Something is coming down the stairs. It is very slow, and I think it stops and listens every step or so. If I hold my breath and wait, I can almost hear it breathing. Please God, help me get through this, help me get through tonight at least.

Lewis arrived the same afternoon by car. A friend had called and taken Laura to Town. People were very kind in those days, they did what they could to help, although I know they found it difficult at times.

He was a rather bedraggled man, his untidy appearance worsened by his choice of a fur-hooded anorak, the sort of garment that would make even Rudolf Nureyev look foolish. That was unfortunate, for above all else, Lewis was a serious man and, whatever else he might have been, most certainly not a fool. For my part, I was predisposed against him: by his appearance, by his Welshness, by his profession.

He hung his anorak in the hall.

‘I’ve left my camera in the car,’ he said. ‘But I’ve not come empty-handed.’

In his hand he held a large cardboard folder the size of a small portfolio.

‘Would you like something to drink?’ I asked.

He shook his head.

‘Better not,’ he said. ‘You might think I’m a drinking man. It’s better you don’t think that.’

‘Shall we go to the study, then?’ I suggested.

He nodded.

‘Wherever you like,’ he answered.

When we had settled, I poured myself a glass of sloe gin, taken from one of the Christmas bottles that had remained unopened. In some parts of the house, it might still have been Christmas. In the nursery, for instance, where Naomi’s presents remained wrapped. Laura would not listen to suggestions that she get rid of them. The wardrobe was full of Naomi’s clothes, the sheets on her bed had not been changed since the day of her disappearance. It was as though she had just gone out into the garden to play.

‘What can I do for you, Mr Lewis?

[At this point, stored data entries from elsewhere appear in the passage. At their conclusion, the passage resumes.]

(** One bracket around the operation at [i]. *)
Lemma bracket_Ok P Q i (o : operation) bufs n deps :
  ops !! i = Some o -> fresh_named P -> fresh_named Q -> P i = [] -> Q i = [] ->
  (forall b, b ∈ bufs -> computed_buffer G (get_name b) = Ok b) -> NoDup (get_name <$> bufs) ->
  exists deps', bracket G clone_index fresh operation_name (o, get_name <$> bufs) (mkEdit (weave P Q 0 ops) n deps) =
    Ok (mkEdit (weave (upd P i (dump_of <$> saving n bufs)) (upd Q i (reverse (restore_of <$> saving n bufs))) 0 ops)
          (n + length bufs + length bufs) deps').
Proof.
  intros Hi HP HQ Pi Qi Hb Hnd. unfold bracket. rewrite (dump_buffers_Ok P Q i) by done. cbn [mbind res_bind fst snd]. rewrite Pi. cbn [app].
  assert (fresh_named (upd P i (imap (fun j b => dump_op clone_index b (fresh (n + j))) bufs))) as HP'.
  { intros j y. unfold upd. case_decide; [|apply HP]. intros (k & c & -> & _)%elem_of_lookup_imap. by exists (n + k)%nat. }
  rewrite (restore_buffers_Ok _ Q i o bufs (n + length bufs) deps _ (fun j => fresh (n + j))); try done.
  - cbn [mbind res_bind fst snd]. rewrite Qi, app_nil_r. unfold _order_around_bracket. cbn [ed_ops ed_next ed_deps]. eexists. do 2 f_equal.
    apply weave_ext. intros j _. unfold upd, saving. rewrite !fmap_imap. by split.
  - intros j b Hj. apply dget_NoDup.
    + unfold dkeys. rewrite fmap_imap. replace (imap _ bufs) with (get_name <$> bufs); [done|]. clear.
      rewrite <- (imap_const get_name). done.
    + by apply (elem_of_lookup_imap_2 (fun j b => (get_name b, fresh (n + j)%nat)) bufs b j).
Qed.

(** ** The whole pass *)

(** The buffers to save around the operation at [k]. *)
Definition at_risk_at (k : nat) (o : operation) : list string :=
  if negb (is_fallback K o) || negb (single_output o) || protected K o then []
  else _at_risk_buffers G (Z.of_nat k) (calculate_liveness (lowering g)).

Lemma for_each_omap {A B S} (f : A -> option B) (body : B -> S -> res S) l : forall s,
  for_each body (omap f l) s = for_each (fun x s => match f x with Some y => body y s | None => Ok s end) l s.
Proof.
  induction l as [|x l IH]; intros s; [done|]. cbn. destruct (f x) as [y|]; cbn; [destruct (body y s); cbn; [apply IH | done] | apply IH].
Qed.

Lemma at_risk_bufs k (o : operation) : exists bufs, at_risk_at k o = get_name <$> bufs /\ NoDup (get_name <$> bufs) /\
  (forall b, b ∈ bufs -> computed_buffer G (get_name b) = Ok b /\ is_Some (tiled (op_layout b))).
Proof.
  assert (NoDup (at_risk_at k o)) as Hnd.
  { unfold at_risk_at. destruct (_ || _); [constructor|]. apply NoDup_filter. apply fromkeys_spec. }
  assert (forall n, n ∈ at_risk_at k o -> _is_lx_resident G n = true) as Hres.
  { unfold at_risk_at. destruct (_ || _); [by intros n ?%elem_of_nil|]. by intros n [[? _] _]%list_elem_of_filter. }
  assert (forall l : list string, (forall n, n ∈ l -> _is_lx_resident G n = true) -> exists bufs : list operation, l = get_name <$> bufs /\
    (forall b, b ∈ bufs -> computed_buffer G (get_name b) = Ok b /\ is_Some (tiled (op_layout b)))) as Hgen.
  { induction l as [|n l IH]; intros Hl; [exists []; split; [done | by intros b ?%elem_of_nil]|].
    destruct IH as (bufs & -> & Hb); [intros m Hm; apply Hl; by right|].
    assert (_is_lx_resident G n = true) as Hn by (apply Hl; list_mem). pose proof Hn as Hn'. unfold _is_lx_resident in Hn'.
    destruct (find_op g n) as [b|] eqn:Eb; [|done]. pose proof (Hcomputed n b Hn Eb) as Hc.
    assert (get_name b = n) as <-.
    { unfold find_op in Eb. destruct (list_find _ _) as [[j b']|] eqn:El; [|done]. injection Eb as ->. by apply list_find_Some in El as (_ & ? & _). }
    exists (b :: bufs). split; [done|]. intros c [-> | Hin]%elem_of_cons; [|by apply Hb]. unfold computed_buffer. rewrite Eb.
    rewrite bool_decide_eq_true_2 by done. split; [done|]. by destruct (tiled (op_layout b)). }
  destruct (Hgen _ Hres) as (bufs & E & Hb). exists bufs. by rewrite E in Hnd.
Qed.

Definition woven (B : nat -> list saved) : list operation :=
  weave (fun k => dump_of <$> B k) (fun k => reverse (restore_of <$> B k)) 0 ops.

(** What is saved around the operation at [k]: exactly the buffers at risk, under new names. *)
Definition saves (k : nat) (o : operation) (l : list saved) : Prop :=
  exists n bufs, l = saving n bufs /\ at_risk_at k o = get_name <$> bufs /\ NoDup (get_name <$> bufs) /\
    forall b, b ∈ bufs -> is_Some (tiled (op_layout b)).

Lemma saving_fresh B : (forall k, B k = [] \/ exists n bufs, B k = saving n bufs) ->
  fresh_named (fun k => dump_of <$> B k) /\ fresh_named (fun k => reverse (restore_of <$> B k)).
Proof.
  intros H. split; intros k y; [|rewrite elem_of_reverse]; intros (s & -> & Hs)%list_elem_of_fmap;
    (destruct (H k) as [E | (n & bufs & E)]; rewrite E in Hs; [by apply elem_of_nil in Hs|]);
    apply elem_of_lookup_imap in Hs as (j & b & -> & _); by eexists.
Qed.

Lemma apply_pass_Ok next deps : exists e B, apply_pass K G clone_index fresh operation_name true next deps = Ok e /\ ed_ops e = woven B /\
  forall k o, ops !! k = Some o -> saves k o (B k).
Proof.
  unfold apply_pass, _select_bracket_targets. cbn [negb]. rewrite for_each_omap.
  match goal with |- context [for_each ?b _ _] => set (body := b) end.
  destruct (for_each_total body (fun dn e => exists B, ed_ops e = woven B /\ (forall k, (length dn <= k)%nat -> B k = []) /\
    forall k o, ops !! k = Some o -> (k < length dn)%nat -> saves k o (B k)) (imap pair ops) (mkEdit ops next deps)) as (e & Hrun & B & HB & _ & HS).
  - intros dn [i o] rest [eops n d] Hl (B & HB & HN & HS).
    assert (i = length dn /\ ops !! i = Some o) as [-> Hi].
    { assert (imap pair ops !! length dn = Some (i, o)) as Hlk by (rewrite Hl; by apply list_lookup_middle).
      rewrite list_lookup_imap in Hlk. destruct (ops !! length dn) eqn:E; [|done]. injection Hlk as <- <-. done. }
    set (i := length dn) in *. destruct (at_risk_bufs i o) as (bufs & Ebufs & Hnd & Hb).
    assert (body (i, o) (mkEdit eops n d) = match at_risk_at i o with [] => Ok (mkEdit eops n d) | l => bracket G clone_index fresh operation_name (o, l) (mkEdit eops n d) end) as ->.
    { unfold body, at_risk_at. cbn [fst snd]. destruct (_ || _); [done|]. by destruct (_at_risk_buffers G (Z.of_nat i) _). }
    cbn in HB. subst eops.
    assert (forall B', (forall k, (i <= k)%nat -> k <> i -> B' k = []) -> (forall k, (k < i)%nat -> B' k = B k) -> saves i o (B' i) ->
      (forall k, (length (dn ++ [(i, o)]) <= k)%nat -> B' k = []) /\ forall k o', ops !! k = Some o' -> (k < length (dn ++ [(i, o)]))%nat -> saves k o' (B' k)) as Hext.
    { intros B' H1 H2 H3. rewrite length_app. cbn. fold i. split; [intros k Hk; apply H1; lia|]. intros k o' Hk Hlt.
      destruct (decide (k = i)) as [->|]; [by rewrite Hi in Hk; injection Hk as <-|]. rewrite H2 by lia. apply HS; [done | lia]. }
    destruct (at_risk_at i o) as [|n0 l] eqn:Er.
    + eexists. split; [done|]. exists B. cbn. split; [done|]. apply Hext; [intros k Hk _; by apply HN | done|].
      rewrite HN by done. exists 0%nat, []. rewrite Er. split_and!; [done | done | constructor | by intros b ?%elem_of_nil].
    + rewrite Ebufs. destruct (saving_fresh B) as [HP HQ].
      { intros k. destruct (decide (k < i)%nat) as [Hk|Hk]; [|left; apply HN; lia]. destruct (ops !! k) as [o'|] eqn:Ek.
        - destruct (HS k o' Ek Hk) as (m & bs & E & _). right. by exists m, bs.
        - apply lookup_ge_None in Ek. apply lookup_lt_Some in Hi. lia. }
      destruct (bracket_Ok (fun k => dump_of <$> B k) (fun k => reverse (restore_of <$> B k)) i o bufs n d) as (d' & Hbr); try done;
        [by rewrite HN by done | by rewrite HN by done | intros b Hin; by apply Hb|].
      unfold woven in Hbr |- *. rewrite Hbr. eexists. split; [done|]. exists (upd B i (saving n bufs)). cbn. split.
      * apply weave_ext. intros j _. unfold upd. by case_decide.
      * apply Hext; [intros k Hk Hne; unfold upd; rewrite decide_False by done; by apply HN | intros k Hk; unfold upd; by rewrite decide_False by lia|].
        unfold upd. rewrite decide_True by done. exists n, bufs. rewrite Er. split_and!; [done | done | done | intros b Hin; by apply Hb].
  - exists (fun _ => []). cbn. split; [|split; [done | intros; lia]]. unfold woven. cbn. symmetry. apply weave_nil.
  - exists e, B. split_and!; [done | done|]. intros k o Hk. apply HS; [done|]. rewrite length_imap. by eapply lookup_lt_Some.
Qed.
End structure.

What is it you want to show me?’

For answer, he took from his cardboard folder a collection of black-and-white photographs about six inches by ten square. He laid the bundle face down on top of my desk and turned to look at me. We were seated close together, me in my armchair, he perched on the chair I use for typing, the one I am sitting on now. If I close my eyes, I can see him, less than a foot away from me, his earnest Welsh face close to mine, like a doctor scrutinizing me for some suspected defect.

‘Dr Hillenbrand, just before you went away, my office sent me down here to take photographs. They wanted shots of this house, and, if possible, of you and your wife or anyone else I could catch going in or out. You’ll have seen us about, me and the other photographers. You didn’t think well of us, I know, and I don’t blame you for that. But it’s my job, you see. I have to make a living. So I came down and I hung about.

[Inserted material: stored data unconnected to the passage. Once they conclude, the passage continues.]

(* ===== verification/DedupConstants.v ===== *)
(** * Merging constants ([dedup_constants.py])

    Constants with the same value, dtype and device are merged: the readers of a duplicate
    are made to read the first one, the duplicate is dropped, and the constants that are
    left move to the head of the operation list.

    [fallback] gives the fields of the node of a name where that is a constant
    ([SpyreConstantFallback]); [ConstantKey._constant_key] makes the key.  Operations keep
    their names under edits, so a name stands for an operation.  Provenance records are left
    out. *)

From S2P Require Import Prelude PyDict PlanSolver Liveness CoreMapping CoreViews BufferFacts Allocator AllocatorExamples ContextSwitch ContextSwitchSafe GraphEdit GraphEditValues ConstantKey.

Section dedup.
Context (fallback : string -> option constant_fields).

Definition constant_key (o : operation) : option key := _constant_key <$> fallback (get_name o).

Record merging := mkMerging {
  mg_ops : list operation;
  removed_buffers : list string;
  mg_users : dict (list string)
}.

(** The constants with their keys. *)
Definition constants (ops : list operation) : list (key * string) :=
  omap (fun o => (fun k => (k, get_name o)) <$> constant_key o) ops.

Definition groups (ops : list operation) : list (key * list string) := grouped (constants ops).

(** Every duplicate with the constant that replaces it, in the order of the loop. *)
Definition group_duplicates (kg : key * list string) : list (string * string) :=
  match kg.2 with [] => [] | canonical :: dups => (fun d => (d, canonical)) <$> dups end.

Definition duplicates (ops : list operation) : list (string * string) := groups ops ≫= group_duplicates.

Definition _build_reverse_consumer_index (ops : list operation) (duplicate_names : list string) : dict (list string) :=
  foldl (fun m o => foldl (fun m name => append_to name (get_name o) m) m
    (remove_dups (filter (fun n => n ∈ duplicate_names) (read_names o)))) [] ops.

Definition redirect_consumer (dup canonical consumer : string) (ops : list operation) : res (list operation) :=
  if bool_decide (consumer = dup) || bool_decide (consumer = canonical) then Ok ops
  else match list_find (fun o => get_name o = consumer) ops with
       | Some (_, o) =>
           if bool_decide (is_Some (computed o)) then Ok (on_operation consumer (_replace_loop_input dup canonical) ops) else Raise AssertionError
       | None => Raise AssertionError
       end.

Definition _redirect_consumers (outputs consumers : list string) (dup canonical : string) (ops : list operation) : res (list operation) :=
  if bool_decide (dup ∈ outputs) then Ok ops else for_each (redirect_consumer dup canonical) consumers ops.

(** [operations.remove(dup)] *)
Definition remove_operation (dup : string) (ops : list operation) : res (list operation) :=
  if bool_decide (dup ∈ (get_name <$> ops)) then Ok (filter (fun o => get_name o <> dup) ops) else Raise ValueError.

Definition dpop (k : string) (d : dict (list string)) : dict (list string) := filter (fun kv => kv.1 <> k) d.

Definition _drop_constant (dup canonical : string) (st : merging) : res merging :=
  ops ← remove_operation dup (mg_ops st);
  let extra := dget_or [] (mg_users st) dup in
  let users := dpop dup (mg_users st) in
  Ok (mkMerging ops (removed_buffers st ++ [dup])
        (if bool_decide (extra = []) then users else dset canonical (dget_or [] users canonical ++ extra) users)).

Definition merge_duplicate (outputs : list string) (index : dict (list string)) (dc : string * string) (st : merging) : res merging :=
  ops ← _redirect_consumers outputs (dget_or [] index dc.1) dc.1 dc.2 (mg_ops st);
  _drop_constant dc.1 dc.2 (mkMerging ops (removed_buffers st) (mg_users st)).

Definition is_constant (o : operation) : bool := bool_decide (is_Some (constant_key o)).

(** Constants first. *)
Definition promote (ops : list operation) : list operation :=
  filter (fun o => is_constant o = true) ops ++ filter (fun o => is_constant o = false) ops.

‘By and by, most of the others gave up and went back to London. They’d other stories to cover, and you weren’t giving them much of what we like to call a photo opportunity. But I’m more persistent than some, so I thought I’d stay on a day or two longer, see what I might get if you thought we’d all gone.’

He paused.

‘If you don’t mind, sir, I think I’d like that drink you offered after all. I’ll have a drop of what you’re having, if that’s not any trouble.’

I poured him a glass of the gin, a rich tawny shade in his hand, its surface reflecting the light of my desk lamp. It was growing dark outside. The garden was full of shadows and very silent.

‘I did get a few photographs,’ he said. ‘You and Mrs Hillenbrand went in and out a few times. You never saw me, I have a small van I use for these outings, where I can lie up for hours at a time without being noticed. I’ve got the shots of you. I’ll show you them in a moment. Over the few days I was here, I took quite a lot of pictures of the house and the garden. I found a way round the back, so I took a lot of photos there as well.’

He sipped his sweet gin. It was very rich, full of sloes and sugar.

‘It’s like port, this stuff,’ he observed.

‘Yes,’ I said. ‘A little.’

A cat crept through the garden, intent on something we could not see, moving like a shadow into the darkness. Suddenly it looked round, caught sight of me, and darted away into some bushes.

‘Here,’ Lewis said. ‘These are some I took on the first day. I kept a close record of the numbers, with the dates.’

He laid a sequence of photographs on the desk-top, grainy shots, taken mainly through a telephoto lens, all showing our house from different angles. There was snow on the ground. In most of them, the curtains were closed. It seemed like a deserted house. Or perhaps not that, not deserted. It was more as if the soul had departed from it. I had thought it a happy house when I bought it. Now, looking at Lewis’s photographs, I wondered how I could have been so mistaken.

‘Now look at this,’ he said. He cleared a space and laid another photograph down. It had been taken from the front of the house, along the drive. Judging by the light, it must have been taken in late afternoon. It showed the upper two storeys and part of the overhanging eave. At first I could see nothing out of the ordinary. Then Lewis pointed with a stubby finger at something just below the eave. Barely visible in the attic window was a face, a pale face framed by dark hair. I felt a shiver run through me. And I thought of the movement I had seen on my return.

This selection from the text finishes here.